--- GIVEN ENTRIES Enclosed Below ---

(* ===== verification/Serial.v ===== *)
(** Serializability of the committed prefix (src/src/scheduler.rs, src/src/incarnation_db.rs,
    src/src/scheduler/ordered_commit.rs, src/src/parallel_state.rs).

    The whole parallel phase: workers that execute, publish and validate, the finality loop and
    the commit loop. An execution is a program over the shared data (Access.v); each of its
    accesses is a step of its own and sees the memory, history and cache of that moment. The
    theorem says that what is committed is what executing the transactions one after the other
    gives. *)

From S2P Require Import Prelude Model Reward History World IncarnationDb Access Snapshot Replay ParallelState CacheView TxDependency Context Metrics Scheduler OrderedCommit Interleave Finality Published Control Pipeline.

Section serial.
Context `{!Revm} `{!RevmDb} {DB E : Type} `{!DatabaseRef DB E}.
Abbreviation Sched := (Scheduler.Sched E).
Abbreviation Pipe := (Pipeline.Pipe (DB:=DB) (E:=E)).
Abbreviation Log := (gmap (TxId * nat) (ExecRecord (E:=E))).

(** ** The system *)

(** An execution under way: its incarnation, what is left of it and its accesses so far. *)
Record Running := mkRunning {
  run_version : TxVersion;
  run_rest : prog E (outcome (result (EVMError E) SpeculativeResult * IncarnationDb));
  run_trace : list (Event E)
}.

(** [x_log] records the successful executions; no step depends on it. *)
Record Block := mkBlock { x_pipe : Pipe; x_run : gmap TxId Running; x_log : Log }.

Definition x_sched (x : Block) : Sched := sch (p_sys (x_pipe x)).
Definition x_state (x : Block) : ParallelState DB := oc_state (p_committer (x_pipe x)).

(** The answer of an access of transaction [t], and the state after it. *)
Inductive access (s : Sched) (st : ParallelState DB) (t : TxId) : Event E → ParallelState DB → Prop :=
| ac_memory l : access s st t (EvMemory l (mv_latest (mv_memory s) l t)) st
| ac_history w : access s st t (EvHistory w (hist_at s w)) st
| ac_basic a r st' : db_basic st a = (r, st') → access s st t (EvBasic a r) st'
| ac_code h r st' : db_code_by_hash st h = (r, st') → access s st t (EvCode h r) st'
| ac_storage a k r st' : db_storage st a k = (r, st') → access s st t (EvStorage a k r) st'
| ac_block_hash n r st' : db_block_hash st n = (r, st') → access s st t (EvBlockHash n r) st'.

(** revm with the executor of the transactions of the block. *)
Context (evm_of : TxId → Evm E).

(** The execution of one incarnation. *)
Definition incarnation (s : Sched) (v : TxVersion) :=
  incarnation_prog (b_address (beneficiary s)) (anchor_of s) (length (entries (b_history (beneficiary s))))
    (evm_of (txid v)) (begin_incarnation v IncarnationDb_new).

Inductive block_step : Block → Block → Prop :=
| bs_worker σ σ' c out i ret run log :
    worker_step σ σ' → no_start σ σ' →
    block_step (mkBlock (mkPipe σ c out i ret) run log) (mkBlock (mkPipe σ' c out i ret) run log)
| bs_begin s ph fl c out i ret run log v s1 :
    ph !! txid v = None → run !! txid v = None → execute_begin v s = Done (true, s1) →
    block_step (mkBlock (mkPipe (mkSys s ph fl) c out i ret) run log)
      (mkBlock (mkPipe (mkSys s1 ph fl) c out i ret) (<[txid v := mkRunning v (incarnation s1 v) []]> run) log)
| bs_access σ c out i ret run log t v p tr ev p' st' :
    run !! t = Some (mkRunning v p tr) → prog_step p ev p' → access (sch σ) (oc_state c) t ev st' →
    block_step (mkBlock (mkPipe σ c out i ret) run log)
      (mkBlock (mkPipe σ (set_oc_state st' c) out i ret) (<[t := mkRunning v p' (tr ++ [ev])]> run) log)
| bs_finish s ph fl c out i ret run log t v sr idb tr ps :
    run !! t = Some (mkRunning v (Ret (Done (Ok sr, idb))) tr) → ps = publications s sr idb →
    block_step (mkBlock (mkPipe (mkSys s ph fl) c out i ret) run log)
      (mkBlock (mkPipe (mkSys s (<[t := PPublish v (mkIncarnationExecution (Ok sr) (accesses_of ps idb)) ps ps]> ph) fl) c out i ret)
         (delete t run) (<[(t, tv_incarnation v) := mkRecord tr sr idb]> log))
| bs_fail s ph fl c out i ret run log t v e idb tr :
    run !! t = Some (mkRunning v (Ret (Done (Err e, idb))) tr) →
    block_step (mkBlock (mkPipe (mkSys s ph fl) c out i ret) run log)
      (mkBlock (mkPipe (mkSys s (<[t := PPublish v (mkIncarnationExecution (Err e) (discard_incarnation idb).1) [] []]> ph) fl) c out i ret)
         (delete t run) log)
| bs_commit s ph fl c out i elapsed step s' c' out' run log :
    i < final_idx s → commit_iteration elapsed i (s, c, out) = Done (step, (s', c', out')) →
    block_step (mkBlock (mkPipe (mkSys s ph fl) c out i None) run log)
      (mkBlock (mkPipe (mkSys s' ph fl) c' out' (match step with CommitNext j => j | CommitReturn _ => i end)
         (match step with CommitNext _ => None | CommitReturn e => Some e end)) run log)
| bs_stop σ c out i run log :
    abort_flag (sch σ) = true ∨ block_size (sch σ) ≤ i →
    block_step (mkBlock (mkPipe σ c out i None) run log) (mkBlock (mkPipe σ c out i (Some None)) run log).

Definition Block_new (txs : list TxEnv) (ben : Address) (anchor : option AccountInfo) (st : ParallelState DB)
    (disable_nonce_check : bool) : Block :=
  mkBlock (Pipe_new txs ben anchor st disable_nonce_check) ∅ ∅.

(** ** What revm promises *)

Context (code_of : B256 → Bytecode) (w0 : World) (bh : Z → B256).
Context (ben : Address) (anchor : option AccountInfo) (size : nat).

(** The result of an execution over [w] that read the accounts [asked]: the journal only holds
    accounts that were read; loaded code belongs to its hash; a new account comes with its
    code; a changed code hash comes with its code, and removing code changes the nonce or the
    balance; balances are unsigned; a deferred reward is positive and comes without a
    beneficiary write. *)
Record evm_ok (w : World) (asked : list Address) (sr : SpeculativeResult) : Prop := {
  eo_journal a acc : sr_state sr !! a = Some acc → a ∈ asked;
  eo_code a acc : sr_state sr !! a = Some acc → code_ok code_of (Some (acc_info acc));
  eo_created a acc : sr_state sr !! a = Some acc → FinalizedAccount_from acc = Created (acc_info acc) →
    is_Some (code (acc_info acc));
  eo_code_loaded a acc : sr_state sr !! a = Some acc →
    is_empty_code_hash (acc_info acc) = false → code (acc_info acc) = None →
    ∃ j, w_account w a = Some j ∧ code_hash j = code_hash (acc_info acc);
  eo_code_removed a acc j : sr_state sr !! a = Some acc →
    FinalizedAccount_from acc = Created (acc_info acc) ∨ FinalizedAccount_from acc = Updated (acc_info acc) →
    is_empty_code_hash (acc_info acc) = true → w_account w a = Some j → is_empty_code_hash j = false →
    nonce j ≠ nonce (acc_info acc) ∨ balance j ≠ balance (acc_info acc);
  eo_balance a acc : sr_state sr !! a = Some acc → (0 ≤ balance (acc_info acc))%Z;
  eo_reward r : sr_deferred_reward sr = Some r → sr_state sr !! ben = None ∧ (0 < deferred_amount r ≤ U256_MAX)%Z
}.

Context `{!RevmLaws} `{!RevmDbLaws}.
Context (Hbase : base_ok w0) (rep_db : DB → World → Prop) `{!DatabaseView DB E code_of w0 rep_db}.
Abbreviation rep := (state_rep code_of w0 rep_db).
Abbreviation w1 := (load_world w0).
Abbreviation serial := (serial_run code_of w1 bh).

(** No database call of the last execution of a final transaction overwrote a recorded read. *)
Definition undisturbed (x : Block) : Prop :=
  ∀ t rec, t < final_idx (x_sched x) → x_log x !! (t, inc_at (x_sched x) t) = Some rec →
    calls ben anchor size stable (evm_of t) (begin_incarnation (mkTxVersion t (inc_at (x_sched x) t)) IncarnationDb_new)
      (er_trace rec) (er_result rec) (er_db rec).

Definition undisturbed_step (x x' : Block) : Prop := block_step x x' ∧ undisturbed x'.

(** ** The invariant *)

Definition b0 : BeneficiaryAccount := mkBeneficiary ben (mkHistory anchor []).
Implicit Types (log : Log) (rs : list SpeculativeResult).

(** What the answers of an execution of [t] say of the incarnations they come from and of the
    committed prefix. *)
Definition true_event log rs (c : ParallelCacheState) (t : TxId) (ev : Event E) : Prop :=
  match ev with
  | EvMemory l (Some (w, e)) => w < t ∧
      ∃ rec, log !! (w, me_incarnation e) = Some rec ∧ er_written b0 rec l = Some (data e)
  | EvHistory w (Some (mkEntryState i (Exact e))) =>
      ∃ rec, log !! (w, i) = Some rec ∧ effect_of ben (er_result rec) = Done e
  | EvBasic a (Ok v) => (∃ n, n ≤ t ∧ n ≤ length rs ∧ acct_eqv v (w_account (world_at ben w1 rs n) a)) ∧
      code_ok code_of v ∧ is_Some (accounts c !! a)
  | EvStorage a k (Ok v) => ∃ n, n ≤ t ∧ n ≤ length rs ∧ v = w_storage (world_at ben w1 rs n) a k
  | EvCode h (Ok b) => code_answer code_of w1 h b
  | EvBlockHash n (Ok v) => v = bh n
  | _ => True
  end.

Definition follows_evm (v : TxVersion) (tr : list (Event E)) p : Prop :=
  follows (incarnation_prog ben anchor size (evm_of (txid v)) (begin_incarnation v IncarnationDb_new)) tr p.

Definition hashes_ok (st : ParallelState DB) : Prop := ∀ n h, block_hashes st !! n = Some h → h = bh n.

Record block_inv (x : Block) (trs : list (TransactionResult E)) rs : Prop := {
  bi_pipe : pipe_inv code_of w0 rep_db (x_pipe x) trs rs;
  bi_slots t : slot_inv b0 (x_log x) (x_sched x) (phase (p_sys (x_pipe x)) !! t) t;
  bi_address : b_address (beneficiary (x_sched x)) = ben ∧ oc_beneficiary (p_committer (x_pipe x)) = ben;
  bi_anchor : anchor_of (x_sched x) = anchor;
  bi_size : length (entries (b_history (beneficiary (x_sched x)))) = size;
  bi_blocks : block_size (x_sched x) ≤ size;
  bi_running t v p tr : x_run x !! t = Some (mkRunning v p tr) →
    v = mkTxVersion t (inc_at (x_sched x) t) ∧ status_at (x_sched x) t = Some Executing ∧
    phase (p_sys (x_pipe x)) !! t = None ∧ follows_evm v tr p ∧
    Forall (true_event (x_log x) rs (cache (x_state x)) t) tr;
  bi_log t i rec : x_log x !! (t, i) = Some rec →
    follows_evm (mkTxVersion t i) (er_trace rec) (Ret (Done (Ok (er_result rec), er_db rec))) ∧
    Forall (true_event (x_log x) rs (cache (x_state x)) t) (er_trace rec);
  bi_committed t tr : trs !! t = Some tr → ∃ rec, x_log x !! (t, inc_at (x_sched x) t) = Some rec ∧
    execute_result tr = Ok (er_result rec) ∧ tr_read_set tr = read_set (er_db rec);
  bi_seq t sr : rs !! t = Some sr → ∃ asked, serial (world_at ben w1 rs t) (evm_of t) asked sr;
  bi_cached a : a = ben ∨ (∃ t sr, rs !! t = Some sr ∧ is_Some (sr_state sr !! a)) →
    is_Some (accounts (cache (x_state x)) !! a);
  bi_hashes : hashes_ok (x_state x)
}.

Context (Hevm : ∀ t w asked sr, serial w (evm_of t) asked sr → evm_ok w asked sr).
Context (Hanchor : acct_eqv anchor (w_account w1 ben) ∧ code_ok code_of anchor).

(** ** The committed prefix is serial *)

Lemma written_address b b' snapshots changes l :
  b_address b = b_address b' → written_value b snapshots changes l = written_value b' snapshots changes l.
Proof. intros Hb. unfold written_value, matches. by rewrite Hb. Qed.

Lemma latest_mv (s : Sched) l t w e : latest s l t w e → mv_latest (mv_memory s) l t = Some (w, e).
Proof.
  intros (Hw & He & Hk). unfold mv_latest. destruct (mv_memory s !! l) as [m|] eqn:Hm.
  - apply range_next_back_Some. rewrite (ent_lookup _ _ _ _ Hm) in He. split_and!; [done|done|].
    intros k Hkt. rewrite <-(ent_lookup _ _ _ _ Hm). by apply Hk.
  - by rewrite (ent_lookup_None _ _ _ Hm) in He.
Qed.

Lemma mv_latest_ent (s : Sched) l t w e : mv_latest (mv_memory s) l t = Some (w, e) → w < t ∧ ent s l w = Some e.
Proof.
  unfold mv_latest. destruct (mv_memory s !! l) as [m|] eqn:Hm; [|done].
  intros (? & ? & _)%range_next_back_Some. by rewrite (ent_lookup _ _ _ _ Hm).
Qed.

Lemma read_ok_holds (s : Sched) t l v : read_ok s t (l, v) → read_holds (beneficiary s) (mv_memory s) t l v.
Proof.
  destruct v as [w|rv|]; simpl.
  - intros (e & Hl & _ & Hi). exists e. split; [by apply latest_mv|done].
  - done.
  - intros. by apply mv_latest_None.
Qed.

(** The incarnations that the final transactions show. *)
Definition shown log (s : Sched) (ps : list Published) : Prop :=
  ∀ j p, ps !! j = Some p → ∃ rec, log !! (j, inc_at s j) = Some rec ∧ current_ok b0 rec s j ∧
    p = mkPublished (er_result rec) (account_snapshots (er_db rec)) (inc_at s j).

Definition valid_at log (s : Sched) t : Prop :=
  ∃ rec, log !! (t, inc_at s t) = Some rec ∧ current_ok b0 rec s t ∧
    ∀ rd, rd ∈ map_to_list (read_set (er_db rec)) → read_ok s t rd.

--- End of Enclosed GIVEN ENTRIES ---

» **PROBLEM TO WORK ON**
Only the lines above from the one with "balance; balances are" up to and including the one with "eo_code_loaded a acc" should be repeated, exactly as written.

» **WORKED SOLUTION**
    balance; balances are unsigned; a deferred reward is positive and comes without a
    beneficiary write. *)
Record evm_ok (w : World) (asked : list Address) (sr : SpeculativeResult) : Prop := {
  eo_journal a acc : sr_state sr !! a = Some acc → a ∈ asked;
  eo_code a acc : sr_state sr !! a = Some acc → code_ok code_of (Some (acc_info acc));
  eo_created a acc : sr_state sr !! a = Some acc → FinalizedAccount_from acc = Created (acc_info acc) →
    is_Some (code (acc_info acc));
  eo_code_loaded a acc : sr_state sr !! a = Some acc →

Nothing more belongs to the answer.